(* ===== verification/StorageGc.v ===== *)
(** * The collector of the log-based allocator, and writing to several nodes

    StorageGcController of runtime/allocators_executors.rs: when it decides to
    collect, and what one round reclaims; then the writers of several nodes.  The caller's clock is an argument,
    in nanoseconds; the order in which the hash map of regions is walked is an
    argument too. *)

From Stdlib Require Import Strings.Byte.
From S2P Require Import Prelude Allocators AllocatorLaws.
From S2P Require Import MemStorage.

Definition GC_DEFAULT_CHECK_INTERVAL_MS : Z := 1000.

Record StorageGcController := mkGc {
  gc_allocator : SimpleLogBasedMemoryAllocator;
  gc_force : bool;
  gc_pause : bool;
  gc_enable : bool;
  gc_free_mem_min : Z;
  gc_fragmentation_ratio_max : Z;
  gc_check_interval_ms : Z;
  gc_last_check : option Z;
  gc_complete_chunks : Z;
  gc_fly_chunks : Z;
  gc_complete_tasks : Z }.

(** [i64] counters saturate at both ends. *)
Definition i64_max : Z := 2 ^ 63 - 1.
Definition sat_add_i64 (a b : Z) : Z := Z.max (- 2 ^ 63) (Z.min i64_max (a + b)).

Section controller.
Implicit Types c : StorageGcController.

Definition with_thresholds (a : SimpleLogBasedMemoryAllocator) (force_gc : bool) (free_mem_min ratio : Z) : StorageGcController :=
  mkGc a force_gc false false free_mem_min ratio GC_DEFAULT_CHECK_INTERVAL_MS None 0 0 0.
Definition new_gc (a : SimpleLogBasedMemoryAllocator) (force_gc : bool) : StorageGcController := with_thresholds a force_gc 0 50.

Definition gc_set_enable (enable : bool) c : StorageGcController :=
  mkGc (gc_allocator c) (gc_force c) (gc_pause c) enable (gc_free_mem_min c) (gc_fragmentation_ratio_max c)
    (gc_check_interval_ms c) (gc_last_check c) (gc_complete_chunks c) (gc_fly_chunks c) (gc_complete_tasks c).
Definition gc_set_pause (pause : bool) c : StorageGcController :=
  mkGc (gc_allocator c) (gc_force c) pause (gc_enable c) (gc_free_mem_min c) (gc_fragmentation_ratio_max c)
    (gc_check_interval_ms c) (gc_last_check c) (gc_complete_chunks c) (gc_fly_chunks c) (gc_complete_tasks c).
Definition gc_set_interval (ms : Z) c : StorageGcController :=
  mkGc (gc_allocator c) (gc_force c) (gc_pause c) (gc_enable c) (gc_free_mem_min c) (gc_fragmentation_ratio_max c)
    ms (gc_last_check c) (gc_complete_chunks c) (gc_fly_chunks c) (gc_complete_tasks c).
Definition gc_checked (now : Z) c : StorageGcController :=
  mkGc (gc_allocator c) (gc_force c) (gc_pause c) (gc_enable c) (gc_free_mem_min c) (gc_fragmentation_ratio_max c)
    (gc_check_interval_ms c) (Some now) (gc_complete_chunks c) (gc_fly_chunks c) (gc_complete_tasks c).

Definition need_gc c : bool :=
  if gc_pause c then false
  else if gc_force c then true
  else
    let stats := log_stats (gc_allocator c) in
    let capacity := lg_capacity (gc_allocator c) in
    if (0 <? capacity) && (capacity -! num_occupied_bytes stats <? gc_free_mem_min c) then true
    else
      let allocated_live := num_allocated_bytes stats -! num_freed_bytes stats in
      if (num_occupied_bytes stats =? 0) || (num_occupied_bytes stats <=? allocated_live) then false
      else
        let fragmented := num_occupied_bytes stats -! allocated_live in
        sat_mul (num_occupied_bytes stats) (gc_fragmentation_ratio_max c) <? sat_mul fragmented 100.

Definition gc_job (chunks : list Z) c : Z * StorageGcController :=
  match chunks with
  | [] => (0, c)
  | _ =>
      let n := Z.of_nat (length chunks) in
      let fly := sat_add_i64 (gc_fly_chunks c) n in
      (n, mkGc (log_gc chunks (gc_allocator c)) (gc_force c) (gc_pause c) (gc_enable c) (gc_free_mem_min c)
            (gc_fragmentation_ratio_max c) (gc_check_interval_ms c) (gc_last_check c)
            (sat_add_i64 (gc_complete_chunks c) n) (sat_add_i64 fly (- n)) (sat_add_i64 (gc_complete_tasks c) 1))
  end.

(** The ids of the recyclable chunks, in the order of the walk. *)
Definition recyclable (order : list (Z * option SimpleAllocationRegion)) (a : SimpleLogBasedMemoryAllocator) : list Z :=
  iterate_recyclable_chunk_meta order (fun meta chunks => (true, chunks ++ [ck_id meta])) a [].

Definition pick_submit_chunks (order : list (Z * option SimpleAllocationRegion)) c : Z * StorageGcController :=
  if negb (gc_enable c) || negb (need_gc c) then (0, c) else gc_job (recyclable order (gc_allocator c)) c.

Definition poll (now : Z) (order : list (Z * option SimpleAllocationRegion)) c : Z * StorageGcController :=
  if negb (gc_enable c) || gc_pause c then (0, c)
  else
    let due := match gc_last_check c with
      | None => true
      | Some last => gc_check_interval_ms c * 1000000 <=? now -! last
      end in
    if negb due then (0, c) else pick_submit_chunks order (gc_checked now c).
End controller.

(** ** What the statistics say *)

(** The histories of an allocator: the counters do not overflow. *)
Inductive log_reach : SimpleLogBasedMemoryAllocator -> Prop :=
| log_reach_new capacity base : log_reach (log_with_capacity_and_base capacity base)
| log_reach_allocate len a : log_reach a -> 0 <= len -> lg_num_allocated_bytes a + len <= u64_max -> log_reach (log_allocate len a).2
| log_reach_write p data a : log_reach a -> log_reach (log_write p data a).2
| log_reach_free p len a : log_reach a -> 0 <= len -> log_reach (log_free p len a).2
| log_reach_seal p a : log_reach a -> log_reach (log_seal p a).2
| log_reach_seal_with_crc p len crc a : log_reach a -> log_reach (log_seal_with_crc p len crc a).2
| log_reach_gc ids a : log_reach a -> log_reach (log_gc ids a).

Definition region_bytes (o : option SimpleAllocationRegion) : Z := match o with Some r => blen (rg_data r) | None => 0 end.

# Requirement
The answer should be the full listing, repeated without any change.

# Answer for the task
(* ===== verification/StorageGc.v ===== *)
(** * The collector of the log-based allocator, and writing to several nodes

    StorageGcController of runtime/allocators_executors.rs: when it decides to
    collect, and what one round reclaims; then the writers of several nodes.  The caller's clock is an argument,
    in nanoseconds; the order in which the hash map of regions is walked is an
    argument too. *)

From Stdlib Require Import Strings.Byte.
From S2P Require Import Prelude Allocators AllocatorLaws.
From S2P Require Import MemStorage.

Definition GC_DEFAULT_CHECK_INTERVAL_MS : Z := 1000.

Record StorageGcController := mkGc {
  gc_allocator : SimpleLogBasedMemoryAllocator;
  gc_force : bool;
  gc_pause : bool;
  gc_enable : bool;
  gc_free_mem_min : Z;
  gc_fragmentation_ratio_max : Z;
  gc_check_interval_ms : Z;
  gc_last_check : option Z;
  gc_complete_chunks : Z;
  gc_fly_chunks : Z;
  gc_complete_tasks : Z }.

(** [i64] counters saturate at both ends. *)
Definition i64_max : Z := 2 ^ 63 - 1.
Definition sat_add_i64 (a b : Z) : Z := Z.max (- 2 ^ 63) (Z.min i64_max (a + b)).

Section controller.
Implicit Types c : StorageGcController.

Definition with_thresholds (a : SimpleLogBasedMemoryAllocator) (force_gc : bool) (free_mem_min ratio : Z) : StorageGcController :=
  mkGc a force_gc false false free_mem_min ratio GC_DEFAULT_CHECK_INTERVAL_MS None 0 0 0.
Definition new_gc (a : SimpleLogBasedMemoryAllocator) (force_gc : bool) : StorageGcController := with_thresholds a force_gc 0 50.

Definition gc_set_enable (enable : bool) c : StorageGcController :=
  mkGc (gc_allocator c) (gc_force c) (gc_pause c) enable (gc_free_mem_min c) (gc_fragmentation_ratio_max c)
    (gc_check_interval_ms c) (gc_last_check c) (gc_complete_chunks c) (gc_fly_chunks c) (gc_complete_tasks c).
Definition gc_set_pause (pause : bool) c : StorageGcController :=
  mkGc (gc_allocator c) (gc_force c) pause (gc_enable c) (gc_free_mem_min c) (gc_fragmentation_ratio_max c)
    (gc_check_interval_ms c) (gc_last_check c) (gc_complete_chunks c) (gc_fly_chunks c) (gc_complete_tasks c).
Definition gc_set_interval (ms : Z) c : StorageGcController :=
  mkGc (gc_allocator c) (gc_force c) (gc_pause c) (gc_enable c) (gc_free_mem_min c) (gc_fragmentation_ratio_max c)
    ms (gc_last_check c) (gc_complete_chunks c) (gc_fly_chunks c) (gc_complete_tasks c).
Definition gc_checked (now : Z) c : StorageGcController :=
  mkGc (gc_allocator c) (gc_force c) (gc_pause c) (gc_enable c) (gc_free_mem_min c) (gc_fragmentation_ratio_max c)
    (gc_check_interval_ms c) (Some now) (gc_complete_chunks c) (gc_fly_chunks c) (gc_complete_tasks c).

Definition need_gc c : bool :=
  if gc_pause c then false
  else if gc_force c then true
  else
    let stats := log_stats (gc_allocator c) in
    let capacity := lg_capacity (gc_allocator c) in
    if (0 <? capacity) && (capacity -! num_occupied_bytes stats <? gc_free_mem_min c) then true
    else
      let allocated_live := num_allocated_bytes stats -! num_freed_bytes stats in
      if (num_occupied_bytes stats =? 0) || (num_occupied_bytes stats <=? allocated_live) then false
      else
        let fragmented := num_occupied_bytes stats -! allocated_live in
        sat_mul (num_occupied_bytes stats) (gc_fragmentation_ratio_max c) <? sat_mul fragmented 100.

Definition gc_job (chunks : list Z) c : Z * StorageGcController :=
  match chunks with
  | [] => (0, c)
  | _ =>
      let n := Z.of_nat (length chunks) in
      let fly := sat_add_i64 (gc_fly_chunks c) n in
      (n, mkGc (log_gc chunks (gc_allocator c)) (gc_force c) (gc_pause c) (gc_enable c) (gc_free_mem_min c)
            (gc_fragmentation_ratio_max c) (gc_check_interval_ms c) (gc_last_check c)
            (sat_add_i64 (gc_complete_chunks c) n) (sat_add_i64 fly (- n)) (sat_add_i64 (gc_complete_tasks c) 1))
  end.

(** The ids of the recyclable chunks, in the order of the walk. *)
Definition recyclable (order : list (Z * option SimpleAllocationRegion)) (a : SimpleLogBasedMemoryAllocator) : list Z :=
  iterate_recyclable_chunk_meta order (fun meta chunks => (true, chunks ++ [ck_id meta])) a [].

Definition pick_submit_chunks (order : list (Z * option SimpleAllocationRegion)) c : Z * StorageGcController :=
  if negb (gc_enable c) || negb (need_gc c) then (0, c) else gc_job (recyclable order (gc_allocator c)) c.

Definition poll (now : Z) (order : list (Z * option SimpleAllocationRegion)) c : Z * StorageGcController :=
  if negb (gc_enable c) || gc_pause c then (0, c)
  else
    let due := match gc_last_check c with
      | None => true
      | Some last => gc_check_interval_ms c * 1000000 <=? now -! last
      end in
    if negb due then (0, c) else pick_submit_chunks order (gc_checked now c).
End controller.

(** ** What the statistics say *)

(** The histories of an allocator: the counters do not overflow. *)
Inductive log_reach : SimpleLogBasedMemoryAllocator -> Prop :=
| log_reach_new capacity base : log_reach (log_with_capacity_and_base capacity base)
| log_reach_allocate len a : log_reach a -> 0 <= len -> lg_num_allocated_bytes a + len <= u64_max -> log_reach (log_allocate len a).2
| log_reach_write p data a : log_reach a -> log_reach (log_write p data a).2
| log_reach_free p len a : log_reach a -> 0 <= len -> log_reach (log_free p len a).2
| log_reach_seal p a : log_reach a -> log_reach (log_seal p a).2
| log_reach_seal_with_crc p len crc a : log_reach a -> log_reach (log_seal_with_crc p len crc a).2
| log_reach_gc ids a : log_reach a -> log_reach (log_gc ids a).

Definition region_bytes (o : option SimpleAllocationRegion) : Z := match o with Some r => blen (rg_data r) | None => 0 end.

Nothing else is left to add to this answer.